El alma ha sido, durante siglos, un concepto debatido por la religión, la filosofía y la ciencia. Pero un reciente estudio podría estar a punto de cambiarlo todo. Investigadores aseguran haber captado el preciso instante en que una energía, invisible al ojo humano, se apaga al morir. Este descubrimiento ha conmocionado a la comunidad científica y reabre un debate ancestral: ¿existe una dimensión espiritual más allá del cuerpo?
Captan una emisión luminosa que se extingue con la muerte

La investigación, realizada por científicos de la Universidad de Calgary (Canadá), fue publicada en la reconocida revista Journal of Physical Chemistry Letters y revela un fenómeno hasta ahora desconocido: una emisión fotónica ultradébil (UPE) generada por los seres vivos. Esta luz invisible, que emiten naturalmente nuestros cuerpos, se apagaría de forma abrupta en el momento exacto de la muerte biológica.
Los científicos detectaron estas emisiones gracias a tecnología avanzada de cámaras digitales, combinadas con sensores CCD y EMCDD, capaces de captar señales lumínicas extremadamente débiles, de apenas 10 a 1000 fotones. El experimento fue diseñado para mantener constantes las condiciones de luz y temperatura, lo que permitió observar con precisión cómo este fulgor desaparece instantáneamente cuando cesan las funciones vitales.

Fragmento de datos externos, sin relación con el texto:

(** A call that cannot take the balance below zero: a top-up whose
    mathematical result is a non-negative [int], a deduction whose
    subtraction does not overflow. *)
Definition call_keeps_nonneg (c : WalletCall) (w : CreditWallet.Impl) : bool :=
  match c with
  | DeductCredits amount _ =>
      if CreditWallet.cached_balance w >=? amount then
        CreditWallet.cached_balance w - amount <=? CInt.INT_MAX
      else true
  | AddCredits amount =>
      (0 <=? CreditWallet.cached_balance w + amount)
      && (CreditWallet.cached_balance w + amount <=? CInt.INT_MAX)
  | _ => true
  end.

Fixpoint keeps_nonneg (cs : list WalletCall) (w : CreditWallet.Impl) : bool :=
  match cs with
  | [] => true
  | c :: cs' => call_keeps_nonneg c w && keeps_nonneg cs' (call c w)
  end.

(** Every deduction of the sequence carries a non-empty label. *)
Definition labelled (c : WalletCall) : bool :=
  match c with
  | DeductCredits _ op => negb (String.eqb op "")
  | _ => true
  end.

(** Every amount of the sequence is a non-zero [int]. *)
Definition nonzero_amount (c : WalletCall) : bool :=
  match c with
  | DeductCredits amount _ | AddCredits amount =>
      in_rangeb amount && negb (amount =? 0)
  | _ => true
  end.

End Ledger.

(** ** The per-modality operations and their fixed costs *)

Module Modality.

Inductive t : Type := Image | Video | Audio | Code | Chat.

(** The cost the specification gives for each operation. *)
Definition cost (m : t) : Z :=
  match m with
  | Image => 3
  | Video => 5
  | Audio => 2
  | Code => 1
  | Chat => 1
  end.

(** The placeholder answer of each operation. *)
Definition placeholder (m : t) : string :=
  match m with
  | Image => "Generated image data (placeholder)"
  | Video => "Processed video data (placeholder)"
  | Audio => "Processed audio data (placeholder)"
  | Code => "Code completion suggestion (placeholder)"
  | Chat => "Chat response (placeholder)"
  end.

Definition perform (m : t)
    : AIIntegration.Indeterminate → AIIntegration.AIRequest →
      AIIntegration.AIProvider →
      State AIIntegration.Impl AIIntegration.AIResponse :=
  match m with
  | Image => AIIntegration.generateImage
  | Video => AIIntegration.processVideo
  | Audio => AIIntegration.processAudio
  | Code => AIIntegration.completeCode
  | Chat => AIIntegration.chatCompletion
  end.

End Modality.

(** ** Provider sections of the configuration file *)

Module ConfigFile.
(** On that world the 202nd admission tick clears the timer and the
    203rd does not run. *)
Example admission_stop_tick :
  let rnd := fun _ : nat => 0%Q in
  exists events s201 i201 s202,
    artRun rnd (repeat admission_tick 201) (fullState 0) 0%nat = (events, s201, i201)
    /\ candidates events = 201%nat
    /\ failedTries s201 = 201%nat
    /\ wireGeneratorTimer s201 = true
    /\ wireGeneratorTick rnd i201 s201 = (gen_stopped, s202, i201)
    /\ wireGeneratorTimer s202 = false
    /\ wireGeneratorTick rnd i201 s202 = (gen_not_scheduled, s202, i201).
Proof.
  intros rnd. eexists _, _, _, _. split; [vm_compute; reflexivity|].
  split; [vm_compute; reflexivity|].
  split; [reflexivity|]. split; [reflexivity|].
  split; [vm_compute; reflexivity|]. split; reflexivity.
Qed.
(** * Migration scripts of Google-Drive-CLI: a shallow embedding

    The repository holds four Python scripts that split the Go package
    [internal/cli] into sub-packages:

    - [move_and_update.py]  moves files, renames the package clause, adds the
      [base] import and qualifies five helper calls;
    - [fix_packages.py]     rewrites the package clause of the moved files and
      adds the [base] import when missing;
    - [update_refs.py]      qualifies references with regular expressions and
      adds the [cli] import;
    - [fix_cli_imports.py]  [fix_file]: adds the [cli] import, repairs a
      malformed import line and qualifies references by substring replacement.

    Texts are [string]s (the units are taken to be ASCII text), the file tree
    is a [gmap] from paths to contents, and a run of a script is a function in
    a small state-and-exception monad over the tree. The calls of [print]
    are left out.

    The definitions come first: the string primitives of Python, the part
    of [re] the scripts use, the rewrite each script applies to the text of
    a file, the operating-system calls, the scripts as runs, and the units,
    trees and disks used as instances, and the predicates the statements
    are written with. The facts, the claims and further properties of the
    scripts follow. *)

From Stdlib Require Import Ascii Bool Arith Lia.
From Stdlib Require String.
From stdpp Require Import base option list gmap strings.

Local Open Scope bool_scope.
Arguments String.append : simpl nomatch.

(** ** Python string primitives *)

Module Str.

Definition NL : string := String "010"%char EmptyString.
Definition TAB : string := String "009"%char EmptyString.
Definition DQ : string := String "034"%char EmptyString.

(** [s.startswith(p)] *)
Fixpoint startswith (p s : string) : bool :=
  match p with
  | EmptyString => true
  | String a p' =>
      match s with
      | EmptyString => false
      | String b s' => Ascii.eqb a b && startswith p' s'
      end
  end.
Lemma geam_modes :
  geam_valid E arg -> 0 < arg_batch_count arg ->
  device_calls (fst (run (testing_geam_batched E arg))) =
  [DeviceCall (Some HIPBLAS_POINTER_MODE_HOST); DeviceCall (Some HIPBLAS_POINTER_MODE_DEVICE)].
Proof.
  intros Hv Hbc. unfold device_calls, run, testing_geam_batched. cbv zeta.
  fold (geam_A_row E arg) (geam_B_row E arg).
  rewrite (geam_condition_false E arg Hv).
  replace (arg_batch_count arg =? 0) with false by (symmetry; apply Z.eqb_neq; lia).
  destruct (positive_to_nat _ Hbc) as [n Hb].
  destruct (arg_unit_check arg), (arg_norm_check arg), (arg_timing arg);
    try discriminate Hf; cbn [orb]; unfold_calls; fold (timing_loop E);
    synthesize E Hs ltac:(apply (timing_loop_total E Hs)); forget_timing_events; tidy.
  all: order_tac; filter_tac; reflexivity.
Qed.

Lemma tpsv_modes :
  tpsv_valid arg ->
  device_calls (fst (run (testing_tpsv_batched E arg))) = [DeviceCall None].
Proof.
  intros Hv. unfold device_calls, run, testing_tpsv_batched. cbv zeta.
  rewrite (tpsv_condition_false arg Hv).
  destruct (positive_to_nat _ (proj2 (proj2 Hv))) as [n Hb].
  rewrite Hf. unfold_calls; fold (timing_loop E); fold (tpsv_check_batch E arg).
  destruct (arg_timing arg);
    synthesize E Hs ltac:(first [apply (timing_loop_total E Hs) | apply tpsv_check_total]);
    forget_timing_events; open_check_loop E Hb; tidy.
  all: order_tac; filter_tac; reflexivity.
Qed.

End Modes.

Section NoUnitCheck.

Variable E : externals.
Variable arg : Arguments.
Hypothesis Hu : arg_unit_check arg = false.

Lemma axpy_asserts_nothing :
  respects (all_events (fun e => asserts e = false)) (testing_axpy_batched E arg).
Proof.
  unfold testing_axpy_batched. cbv zeta. rewrite Hu. cbn [orb]. cbv iota.
  events_walk E ltac:(reflexivity).
Qed.

Lemma copy_asserts_nothing :
  respects (all_events (fun e => asserts e = false)) (testing_copy_strided_batched E arg).
Proof.
  unfold testing_copy_strided_batched. cbv zeta. rewrite Hu. cbn [orb]. cbv iota.
  events_walk E ltac:(reflexivity).
Qed.

Lemma rotmg_asserts_nothing :
  respects (all_events (fun e => asserts e = false)) (testing_rotmg E arg).
Proof.
  unfold testing_rotmg. cbv zeta. rewrite Hu. cbn [orb]. cbv iota.
  events_walk E ltac:(reflexivity).
Qed.

Lemma geam_asserts_nothing :
  respects (all_events (fun e => asserts e = false)) (testing_geam_batched E arg).
Proof.
  unfold testing_geam_batched. cbv zeta. rewrite Hu. cbn [orb]. cbv iota.
  events_walk E ltac:(reflexivity).
Qed.

Lemma tpsv_asserts_nothing :
  respects (all_events (fun e => asserts e = false)) (testing_tpsv_batched E arg).
Proof.
  unfold testing_tpsv_batched, tpsv_check_batch. cbv zeta. rewrite Hu. cbn [orb]. cbv iota.
  events_walk E ltac:(reflexivity).
Qed.

End NoUnitCheck.

Lemma tolerances_app l1 l2 : tolerances (l1 ++ l2) = tolerances l1 ++ tolerances l2.
Proof.
  induction l1 as [|e l1 IH]; [reflexivity|].
  destruct e; cbn [app tolerances]; rewrite ?IH; reflexivity.
Qed.

Lemma tolerances_none l :
  Forall (fun e => is_unit_check_error e = false) l -> tolerances l = [].
Proof.
  induction 1 as [|e l He _ IH]; [reflexivity|].
  destruct e; try discriminate He; exact IH.
Qed.

Lemma timing_events_no_tolerance l :
  Forall (fun e => is_timing_event e = true) l ->
  Forall (fun e => is_unit_check_error e = false) l.
Proof.
  intros H. eapply Forall_weaken; [|exact H].
  intros e He. destruct e; try discriminate He; reflexivity.
Qed.

Lemma tpsv_check_range_tolerances E arg count :
  forall lo acc h,
    tolerances (fst (for_range lo count (tpsv_check_batch E arg) acc h)) =
    if arg_unit_check arg then repeat (arg_N arg) count else [].
Proof.
  induction count as [|c IH]; intros lo acc h; cbn [for_range].
  - destruct (arg_unit_check arg); reflexivity.
  - assert (Hb : runs_to (tpsv_check_batch E arg lo acc) h
                   (VectorNorm lo "hx" "hx_or_b_1"
                    :: (if arg_unit_check arg
                        then [UnitCheckError
                                (dabs (measured E (h ++ [VectorNorm lo "hx" "hx_or_b_1"])))
                                (arg_N arg)]
                        else []))
                   (dadd acc (dabs (measured E (h ++ [VectorNorm lo "hx" "hx_or_b_1"]))))).
    { unfold runs_to, tpsv_check_batch. cbv zeta. unfold_calls.
      unfold bind, double_call, emit, ret. destruct (arg_unit_check arg); reflexivity. }
    rewrite (bind_runs _ _ _ _ _ Hb). cbn [fst snd].
    rewrite tolerances_app, IH.
    destruct (arg_unit_check arg); reflexivity.
Qed.

Lemma tpsv_check_tolerances E arg acc h :
  tolerances (fst (for_int_fold (arg_batch_count arg) (tpsv_check_batch E arg) acc h)) =
  if arg_unit_check arg then repeat (arg_N arg) (Z.to_nat (arg_batch_count arg)) else [].
Proof. unfold for_int_fold. apply tpsv_check_range_tolerances. Qed.

Ltac no_tolerance :=
  repeat match goal with
         | |- Forall _ [] => apply List.Forall_nil
         | |- Forall _ (_ :: _) => apply List.Forall_cons; [reflexivity|]
         | |- Forall _ (flat_map _ _) => apply Forall_flat_map_intro; intro; cbv beta
         | |- Forall _ (_ ++ _) => apply Forall_app; split
         | H : Forall (fun e => is_timing_event e = true) ?l |- Forall _ ?l =>
             apply timing_events_no_tolerance; exact H
         end.

Section Tolerances.

Variable E : externals.
Hypothesis Hs : calls_succeed E.
Variable arg : Arguments.
Hypothesis Hf : arg_unit_check arg || arg_norm_check arg = true.

Lemma tpsv_tolerances :
  tpsv_valid arg ->
  tolerances (fst (run (testing_tpsv_batched E arg))) =
  if arg_unit_check arg then repeat (arg_N arg) (Z.to_nat (arg_batch_count arg)) else [].
Proof.
  intros Hv. unfold run, testing_tpsv_batched. cbv zeta.
  rewrite (tpsv_condition_false arg Hv).
  rewrite Hf. unfold_calls; fold (timing_loop E); fold (tpsv_check_batch E arg).
  destruct (arg_timing arg);
    synthesize E Hs ltac:(first [apply (timing_loop_total E Hs) | apply tpsv_check_total]);
    forget_timing_events;
    repeat match goal with
           | |- context [for_int_fold ?bc (tpsv_check_batch ?E0 ?a) ?s ?h] =>
               let x := fresh "loop" in
               let Hy := fresh "Htol" in
               pose proof (tpsv_check_tolerances E0 a s h) as Hy;
               set (x := for_int_fold bc (tpsv_check_batch E0 a) s h) in *; clearbody x
           end;
    tidy.
  all: repeat first
         [ progress cbn [tolerances app]
         | match goal with
           | Htol : tolerances (fst ?l) = _ |- context [tolerances (fst ?l ++ ?rest)] =>
               rewrite (tolerances_app (fst l) rest), Htol
           | |- context [tolerances (?l ++ ?rest)] =>
               rewrite (tolerances_app l rest);
               rewrite (tolerances_none l) by no_tolerance
           | |- context [tolerances ?l] =>
               rewrite (tolerances_none l) by no_tolerance
           end ].
  all: rewrite ?app_nil_r; reflexivity.
Qed.

End Tolerances.

(** C1, as stated, fails.  [testing_copy_strided_batched] calls the
    routine once and sets no pointer mode.  And with norm checking alone
    [testing_axpy_batched] runs [norm_check_general] on the two results and
    nothing else: the two errors it returns are kept for the log line, and
    nothing accepts or rejects them. *)
Lemma one_call_or_no_tolerance :
  calls_succeed all_ok /\ sizes_positive arg0 /\
  arg_unit_check arg0 = true /\
  device_calls (fst (run (testing_copy_strided_batched all_ok arg0))) = [DeviceCall None] /\
  ~ both_conventions_checked (fst (run (testing_copy_strided_batched all_ok arg0))) /\
  arg_norm_check norm_only = true /\
  map check (comparisons_made flow_start (fst (run (testing_axpy_batched all_ok norm_only)))) =
  [NormCheck "hy_cpu" "hy_host"; NormCheck "hy_cpu" "hy_device"] /\
  ~ both_conventions_checked (fst (run (testing_axpy_batched all_ok norm_only))).
Proof.
  split; [split; reflexivity|]. split; [unfold sizes_positive; cbn; lia|].
  split; [reflexivity|]. split; [vm_compute; reflexivity|]. split.
  { intros [(c & r & Hin & _ & _ & Hr) _]. vm_compute in Hin.
    repeat (destruct Hin as [<-|Hin]; [discriminate Hr|]). exact Hin. }
  split; [reflexivity|]. split; [vm_compute; reflexivity|].
  intros [(c & r & Hin & Ha & _) _]. vm_compute in Hin.
  repeat (destruct Hin as [<-|Hin]; [discriminate Ha|]). exact Hin.
Qed.

Lemma both_checked arg routine reference unit_check results_host results_device :
  arg_unit_check arg = true ->
  (forall c r, asserts (unit_check c r) = true) ->
  forall tr c norm_checks,
    comparisons_made flow_start tr =
    when_asked arg
      (checked_against unit_check c (reference_output reference)
         [(results_host, routine_output routine (Some HIPBLAS_POINTER_MODE_HOST));
          (results_device, routine_output routine (Some HIPBLAS_POINTER_MODE_DEVICE))])
      norm_checks ->
    both_conventions_checked tr.
Proof.
  intros Hu Ha tr c norm_checks Hc. unfold both_conventions_checked, checked_in_mode.
  rewrite Hc. unfold when_asked, checked_against. rewrite Hu. cbn [map fst snd app].
  split; eexists; exists routine.
  - split; [left; reflexivity|]. cbn. auto.
  - split; [right; left; reflexivity|]. cbn. auto.
Qed.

Este fenómeno no se presenta en máquinas ni robots, aunque simulen comportamientos humanos, lo que refuerza la hipótesis de que esta energía podría ser una manifestación física del alma. Si bien la ciencia evita afirmaciones espirituales, la contundencia del experimento plantea una posibilidad que hasta ahora parecía inalcanzable.
Un debate ancestral que entra al terreno científico
La noción del alma ha sido interpretada de múltiples formas: desde la idea cristiana de su inmortalidad hasta las reencarnaciones del pensamiento oriental. Pero lo que ahora se sugiere es que ese concepto intangible podría tener una base medible y observable, algo que la ciencia nunca había podido establecer con claridad.
Este hallazgo no solo reaviva la discusión sobre la existencia del alma, sino que también podría tener aplicaciones médicas de enorme valor. Según los autores, variaciones localizadas en la intensidad de esta emisión luminosa podrían indicar fallos en órganos específicos, lo que abriría las puertas a métodos de diagnóstico no invasivos y precisos, con un potencial revolucionario en la medicina moderna.
Más allá de su impacto espiritual o filosófico, este descubrimiento sugiere que la muerte deja una huella visible. Y, quizás, que hay algo más allá de ella. Sea alma, energía o manifestación de la vida, el fenómeno observado sacude nuestras certezas más profundas.
Lo que parecía solo un debate de creencias ahora se traslada al laboratorio. Y el mundo observa con asombro la luz que se apaga cuando el cuerpo dice adiós.